If you go into "Home Made Tools" I've put up pictures of what I use to square rings in the cylinders. I used some aluminum drops on the smaller bore cylinders. On the larger bores I use PVC pipe with the bottom OD turned down to fit the bore. Cost just about nothing, and works as well as any $$$ magic squaring tool. :up:
John

Ohio HD

May 09, 2022, 06:20:25 PM #174 Last Edit: May 09, 2022, 07:31:25 PM by Ohio HD
Waiting on parts, I'm just doing a few things here and there to keep this in motion. Today I decided to drill the S&S cases for OEM Harley oiling rather than use the S&S rubber oil lines.  :sick:

I bought the Vulcan fixture for drilling the case. It comes with a new drill bit, and three plugs to fill the case where you remove the S&S rubber oil line fittings.

The vent hole you drill going completely through the case into the cam chest area. Before starting duct tape up all of the openings in the case and cover the bearings. I drilled the vent hole first to get a feel of how the aluminum case would drill. The material S&S uses is 356-T6 aircraft grade aluminum, and it's pretty tough. using a larger drill bit, a 3/8" without a smaller pilot hole, the drilling is slow. Drilling this one first is the thickest part of the case you'll drill, and you can't hardly screw up, so I suggest starting here.
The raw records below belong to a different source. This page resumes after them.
(** X3: the method raises in two situations only: [IndexError] on empty
    data, and [struct.error] when the first byte has a table entry whose
    mnemonic makes the method unpack more bytes than follow. *)
Theorem info_raises_iff (opcodes : gmap string op_info) (data : list byte)
    (addr : Z) (e : exn) :
  perform_get_instruction_info opcodes data addr = Raise e <->
  (data = [] ∧ e = IndexError) ∨
  (∃ b rest op,
     data = b :: rest ∧ opcodes !! opcode_key (byte_val b) = Some op ∧
     (length rest < operand_bytes_read op (byte_val b))%nat ∧
     e = StructError).
Proof.
  split.
  - intros Hr. destruct data as [|b rest].
    + left. split; [reflexivity|]. injection Hr as <-. reflexivity.
    + right. destruct (opcodes !! opcode_key (byte_val b)) as [op|] eqn:Hop.
      * destruct (info_outcome opcodes b rest addr op Hop) as [Hshort Hok].
        destruct (Nat.le_gt_cases (operand_bytes_read op (byte_val b))
                    (length rest)) as [Hle|Hgt].
        -- destruct (Hok Hle) as (info & Hr' & _). rewrite Hr in Hr'.
           discriminate Hr'.
        -- exists b, rest, op. rewrite (Hshort Hgt) in Hr.
           injection Hr as <-. auto.
      * rewrite info_entry, Hop in Hr. discriminate Hr.
  - intros [[-> ->] | (b & rest & op & -> & Hop & Hlt & ->)].
    + reflexivity.
    + apply (info_outcome opcodes b rest addr op Hop). exact Hlt.
Qed.

(** ** [perform_get_instruction_info]: the remaining mnemonics *)

(** X4: an entry with mnemonic [CALL] yields the single edge
    [CallDestination] to the little-endian word after the opcode, at every
    address. *)
Theorem call_edge_word (opcodes : gmap string op_info) (b lo hi : byte)
    (rest : list byte) (addr : Z) (op : op_info) :
  opcodes !! opcode_key (byte_val b) = Some op ->
  mnemonic op = "CALL" ->
  perform_get_instruction_info opcodes (b :: lo :: hi :: rest) addr =
  Ok (Some (mkInfo (op_length op)
              [mkBranch CallDestination
                 (Some (byte_val lo + 256 * byte_val hi))])).
Proof.
  intros Hop Hmn. rewrite info_entry, Hop, Hmn.
  change (slice (b :: lo :: hi :: rest) 1 3) with [lo; hi].
  rewrite unpack_H_value. reflexivity.
Qed.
The return and feed lines, when you drill them you intersect with the two lines S&S drilled from the lower side of the case where their fittings are. A good tip I got from John Sachs is to insert a steel bar into the hole S&S drilled, that way when you break through you hit the steel bar and not blast through and hit the other side of the case wall. I used a long steel round center punch. Once you hit the bar or punch. You can remove the punch and carefully drill through the rest of your hole without heavy pressure on the drill. I used grease to lube the bit and pulled the bit often and cleaned away the drill shavings, and relube, drill some more.

You can see where I used an allen wrench to show how deep the S&S hole is, and that it intersects with where the Vulcan fixture will drill. Hopefully S&S doesn't change their drilling locations. Before drilling you remove the three fittings S&S installed. And afterwards after cleaning out the cases well, you plug the S&S oil passage opening with the three plugs Vulcan supplies.   

Not hard to do, but not for the faint of heart. Check where you're drilling before you drill. take your time and do it right. I would think a shop would charge $100 to do this. You can't just chop at it and look later. But it's not rocket science, and the fixture is almost $200 retail. Vulcan also sells additional plugs for when you drill the next set of cases.